Micrurapteryx occulta is a moth of the Gracillariidae family. It is recorded from across North America in the northern half of the continent, in Canada from the Maritime Provinces (Newfoundland, New Brunswick, Nova Scotia) to British Columbia, north to northernmost Yukon. In the United States it has been found in Connecticut, Kentucky, Illinois, Colorado, Utah, Nevada, and California. The habitat consists of meadows, the edge of forests, open ponderosa pine forests, alpine meadows, the sea shore, and probably other habitats, from sea level to high elevations in the mountains, where suitable hosts occur.

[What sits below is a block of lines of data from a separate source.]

(** *** Lock discipline: [locks from to p] holds when [p], started holding
    [from], takes a lock only when it holds none, drops the one it holds, and
    ends holding [to]. *)

Fixpoint locks {A} (from to : option string) (p : prog A) : Prop :=
  match p with
  | Ret _ => from = to
  | Act _ k => ∀ x, locks from to (k x)
  | Lock key k => from = None ∧ locks (Some key) to k
  | Unlock key k => from = Some key ∧ locks None to k
  | Upstream _ k => ∀ x, locks from to (k x)
  | Timed _ k => ∀ o, locks from to (k o)
  end.

Lemma locks_bind {A B} from mid to (p : prog A) (g : A → prog B) :
  locks from mid p → (∀ a, locks mid to (g a)) → locks from to (pbind p g).
Proof.
  intros Hp Hg. revert from Hp.
  induction p as [a|X f k IH|key k IH|key k IH|X c k IH|X c k IH]; intros from Hp; cbn in *; auto.
  - by subst.
  - destruct Hp as [-> Hk]. auto.
  - destruct Hp as [-> Hk]. auto.
Qed.

Lemma lock_free_locks {A} h (p : prog A) : lock_free p → locks h h p.
Proof.
  unfold lock_free. intros Hp.
  induction p as [a|X f k IH|key k IH|key k IH|X c k IH|X c k IH]; cbn in *; auto; try by destruct Hp.
  - intros x. apply IH, Hp.
  - intros x. apply IH, Hp.
Qed.

(** ** Several requests *)

Record conf (A : Type) := mkConf {
  c_state : St;
  (** who holds which key of [inflight] *)
  c_locks : gmap string nat;
  c_tasks : list (prog A);
  c_trace : list (nat * event)
}.
Arguments mkConf {A} _ _ _ _.
Arguments c_state {A} _.
Arguments c_locks {A} _.
Arguments c_tasks {A} _.
Arguments c_trace {A} _.

(** One step of one task; [T] says which clock readings are possible and
    [answers] which upstream answers are. *)
Inductive step {A} (T : Time → Prop) (answers : ∀ X, Call X → X → Prop) : conf A → conf A → Prop :=
| step_act s L ts tr i X (f : Time → St → St * X) k t :
    ts !! i = Some (Act f k) → T t →
    step T answers (mkConf s L ts tr)
      (mkConf (fst (f t s)) L (<[i := k (snd (f t s))]> ts) tr)
| step_lock s L ts tr i key k :
    ts !! i = Some (Lock key k) → L !! key = None →
    step T answers (mkConf s L ts tr) (mkConf s (<[key := i]> L) (<[i := k]> ts) tr)
| step_unlock s L ts tr i key k :
    ts !! i = Some (Unlock key k) →
    step T answers (mkConf s L ts tr) (mkConf s (delete key L) (<[i := k]> ts) tr)
| step_call s L ts tr i X (c : Call X) k x :
    ts !! i = Some (Upstream c k) → answers X c x →
    step T answers (mkConf s L ts tr)
      (mkConf s L (<[i := k x]> ts) (tr ++ [(i, Called c (Some x))]))
| step_timed s L ts tr i X (c : Call X) k x :
    ts !! i = Some (Timed c k) → answers X c x →
    step T answers (mkConf s L ts tr)
      (mkConf s L (<[i := k (Some x)]> ts) (tr ++ [(i, Called c (Some x))]))
| step_elapsed s L ts tr i X (c : Call X) k :
    ts !! i = Some (Timed c k) →
    step T answers (mkConf s L ts tr)
      (mkConf s L (<[i := k None]> ts) (tr ++ [(i, Called c None)])).

Definition start {A} (s : St) (ts : list (prog A)) : conf A := mkConf s ∅ ts [].

Definition finished {A} (p : prog A) : Prop := ∃ a, p = Ret a.

(** *** No deadlock *)

(** Task [i] holds [held !! i], and the lock map says the same. *)
Definition lock_state {A} (c : conf A) (held : list (option string)) : Prop :=
  Forall2 (λ h p, locks h None p) held (c_tasks c) ∧
  ∀ key i, c_locks c !! key = Some i ↔ held !! i = Some (Some key).

Lemma lock_state_start {A} (s : St) (ts : list (prog A)) :
  Forall (locks None None) ts → lock_state (start s ts) (replicate (length ts) None).
Proof.
  intros H. split; cbn.
  - induction H; cbn; constructor; done.
  - intros key i. rewrite lookup_empty. split; [done|]. intros [? _]%lookup_replicate. done.
Qed.

Lemma lock_state_task {A} (c : conf A) held i p :
  lock_state c held → c_tasks c !! i = Some p → ∃ h, held !! i = Some h ∧ locks h None p.
Proof. intros [H _] Hi. destruct (Forall2_lookup_r _ _ _ _ _ H Hi) as (h & Hh & ?). eauto. Qed.

Lemma lock_state_set {A} (s s' : St) L (ts : list (prog A)) tr tr' held i p h :
  lock_state (mkConf s L ts tr) held → held !! i = Some h → locks h None p →
  lock_state (mkConf s' L (<[i := p]> ts) tr') held.
Proof.
  intros [HF HL] Hi Hp. split; cbn in *; [|done].
  rewrite <- (list_insert_id held i h Hi). by apply Forall2_insert.
Qed.
Section cache.
Context {D V : Type} `{Database D} `{Json V} `{Base64} `{Sha2} `{Chrono}.
Context `{Serde PckCertRecord} `{Serde PlatformPool} `{Serde (TcbRecord V)} `{Serde (IdentityRecord V)}
  `{Serde PckCrlRecord} `{Serde (list Z)} `{Serde CrlRecord} `{Serde AmdKdsRecord}
  `{Serde NvidiaOcspRecord} `{Serde RegisteredPlatform}.
Context (cfg : Config).

(** Programs, and programs that return a [Result] *)
Definition P (A : Type) : Type := prog (Shared D) (pcs_call V) A.
Definition CM (A : Type) : Type := P (res A).

#[local] Instance CM_bind : MBind CM := λ A B f c,
  pbind c (λ r, match r with Ok a => f a | Err e => Ret (Err e) end).

Definition set_store (s : Shared D) (st : Store D) : Shared D := mkShared st (w_failures s) (w_marks s).
Definition set_failures (s : Shared D) (m : gmap string (Z * RecentOutcome)) : Shared D :=
  mkShared (w_store s) m (w_marks s).
Definition set_marks (s : Shared D) (m : gmap string Z) : Shared D :=
  mkShared (w_store s) (w_failures s) m.

(** ** Actions *)

(** A read of the store, and a store operation *)
Definition peek {A} (f : Store D → A) : P A := Act (λ _ s, (s, f (w_store s))) Ret.
Definition store_do {A} (f : Time → M D A) : CM A :=
  Act (λ t s, let '(st, r) := f t (w_store s) in (set_store s st, r)) Ret.

Definition unix_time : P Z := Act (λ t s, (s, t_secs t)) Ret.

Definition answer {A} (a : A) : CM A := Ret (Ok a).
Definition throw {A} (e : PccsError) : CM A := Ret (Err e).
(** [let _ = c;] *)
Definition discard {A} (c : CM A) : P unit := pmap (λ _, ()) c.
Definition upstream {A} (c : pcs_call V (res A)) : CM A := Upstream c Ret.

(** ** The gate *)

(** [Cache::miss_v3] *)
Definition miss_v3 (version : Z) : PccsError :=
  if (version =? 3) && bool_decide (mode cfg = Lazy) then PCS_V3_REACHED_EOL else NO_CACHE_DATA.

(** [Cache::recent_outcome]: a stale outcome is forgotten. *)
Definition recent_outcome (key : string) : P (option RecentOutcome) :=
  Act (λ t s,
    match w_failures s !! key with
    | Some (at_, outcome) =>
        if elapsed (t_mono t) at_ <? FAILURE_TTL then (s, Some outcome)
        else (set_failures s (delete key (w_failures s)), None)
    | None => (s, None)
    end) Ret.

Definition recent_failure (key : string) : P (option PccsError) :=
  pmap (λ o, match o with Some (RecentErr e) => Some e | _ => None end) (recent_outcome key).

Definition recent_non200 (key : string) : P (option AmdKdsResponse) :=
  pmap (λ o, match o with Some (RecentResponse r) => Some r | _ => None end) (recent_outcome key).

(** [Cache::remember]: the critical section on the map *)
Definition remember_in (key : string) (outcome : RecentOutcome) (now : Z)
    (m : gmap string (Z * RecentOutcome)) : gmap string (Z * RecentOutcome) :=
  if (RECENT_OUTCOMES_MAX <=? Z.of_nat (size m)) && bool_decide (m !! key = None) then
    let m := filter (λ kv, elapsed now kv.2.1 < FAILURE_TTL) m in
    if RECENT_OUTCOMES_MAX <=? Z.of_nat (size m) then m else <[key := (now, outcome)]> m
  else <[key := (now, outcome)]> m.

Definition too_large (outcome : RecentOutcome) : bool :=
  match outcome with
  | RecentResponse r => RECENT_BODY_MAX <? Z.of_nat (length (ar_body r))
  | RecentErr _ => false
  end.

Definition remember (key : string) (outcome : RecentOutcome) : P unit :=
  if too_large outcome then Ret ()
  else Act (λ t s, (set_failures s (remember_in key outcome (t_mono t) (w_failures s)), ())) Ret.

(** [Cache::note] *)
Definition note {A} (key : string) (result : res A) : CM A :=
  match result with
  | Err e => pbind (remember key (RecentErr e)) (λ _, Ret result)
  | Ok _ => Ret result
  end.

(** [let _guard = self.key_lock(key).await ..] followed by the rest of the
    scope [body]; [on_err] is what the caller does with a recent failure. *)
Definition lock_scope {A} (key : string) (on_err : PccsError → A) (body : P A) : P A :=
  Lock key (pbind (recent_failure key) (λ o,
    match o with
    | Some e => Unlock key (Ret (on_err e))
    | None => pbind body (λ a, Unlock key (Ret a))
    end)).

Definition with_key_lock {A} (key : string) (body : CM A) : CM A := lock_scope key Err body.

(** [Cache::cacheable] *)
Definition cacheable (chain : string) : bool := negb (is_empty (trim chain)).

(** ** Read-through URLs *)

Definition header (r : HttpResponse) (name : string) : option string := hr_header r name.

(** [Cache::drop_expired] *)
Definition drop_expired (key : string) : P unit := discard (store_do (λ _, delete_key key)).

(** What [get_cached_url] does with the upstream's answer. *)
Definition cached_url_answer (url key : string) (access_failure : PccsError)
    (save : Z → AmdKdsRecord → M D unit) (fetched : HttpResponse) : CM AmdKdsResponse :=
  let content_type := header fetched "content-type" in
  let content_disposition := header fetched "content-disposition" in
  let retry_after := header fetched "retry-after" in
  if informational_or_redirect (hr_status fetched) then note key (Err access_failure)
  else if negb (hr_status fetched =? 200) then
    let rec := {| ar_status := hr_status fetched; ar_body := hr_body fetched; ar_content_type := content_type;
                  ar_content_disposition := content_disposition; ar_retry_after := retry_after |} in
    pbind (remember key (RecentResponse rec)) (λ _, answer rec)
  else
    pbind unix_time (λ now,
      let rec := {| ak_url := url; ak_body := hr_body fetched; ak_content_type := content_type;
                    ak_content_disposition := content_disposition; ak_fetched_at := now |} in
      _ ← store_do (λ t, save (t_micros t) rec);
      answer (response_of rec)).

(** The part under the key lock. *)
Definition cached_url_locked (url : string) (ttl : Z) (service : Service) (key : string)
    (access_failure : PccsError) (load : Store D → string → option AmdKdsRecord)
    (save : Z → AmdKdsRecord → M D unit) : CM AmdKdsResponse :=
  pbind (recent_non200 key) (λ o,
    match o with
    | Some rec => answer rec
    | None =>
        pbind unix_time (λ now,
        pbind (peek (λ st, load st url)) (λ o,
          let fetch : CM AmdKdsResponse :=
            pbind (upstream (get_url_for service url)) (λ fetched,
            response ← note key (map_err fetched (λ _, access_failure));
            cached_url_answer url key access_failure save response) in
          match o with
          | Some rec =>
              if sat_sub now (ak_fetched_at rec) <? ttl then answer (response_of rec)
              else pbind (drop_expired key) (λ _, fetch)
          | None => fetch
          end))
    end).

The wingspan is 8.7–11.7 mm. The forewing pattern is very similar to that of Micrurapteryx gradatella, but rather variable: in several specimens, the dark portion of disk has pale-based, dark-tipped scales giving the appearance of pale suffusion. The white dorsal margin in some specimens is obscured by suffusion of dark-tipped scales and the terminal portion between strigulae 4 and 5 and around the apical spot is rufous in specimens with white costa and margin. The forewings of darker specimens have an overall peppery appearance.
The larvae feed on Lathyrus japonicus, Melilotus albus, Vicia caroliniana, Lupinus and Caragana species. They mine the leaves of their host plant. The mine has the form of an irregular, somewhat digitate greenish mine, starting over the midrib, where the mine is whitish.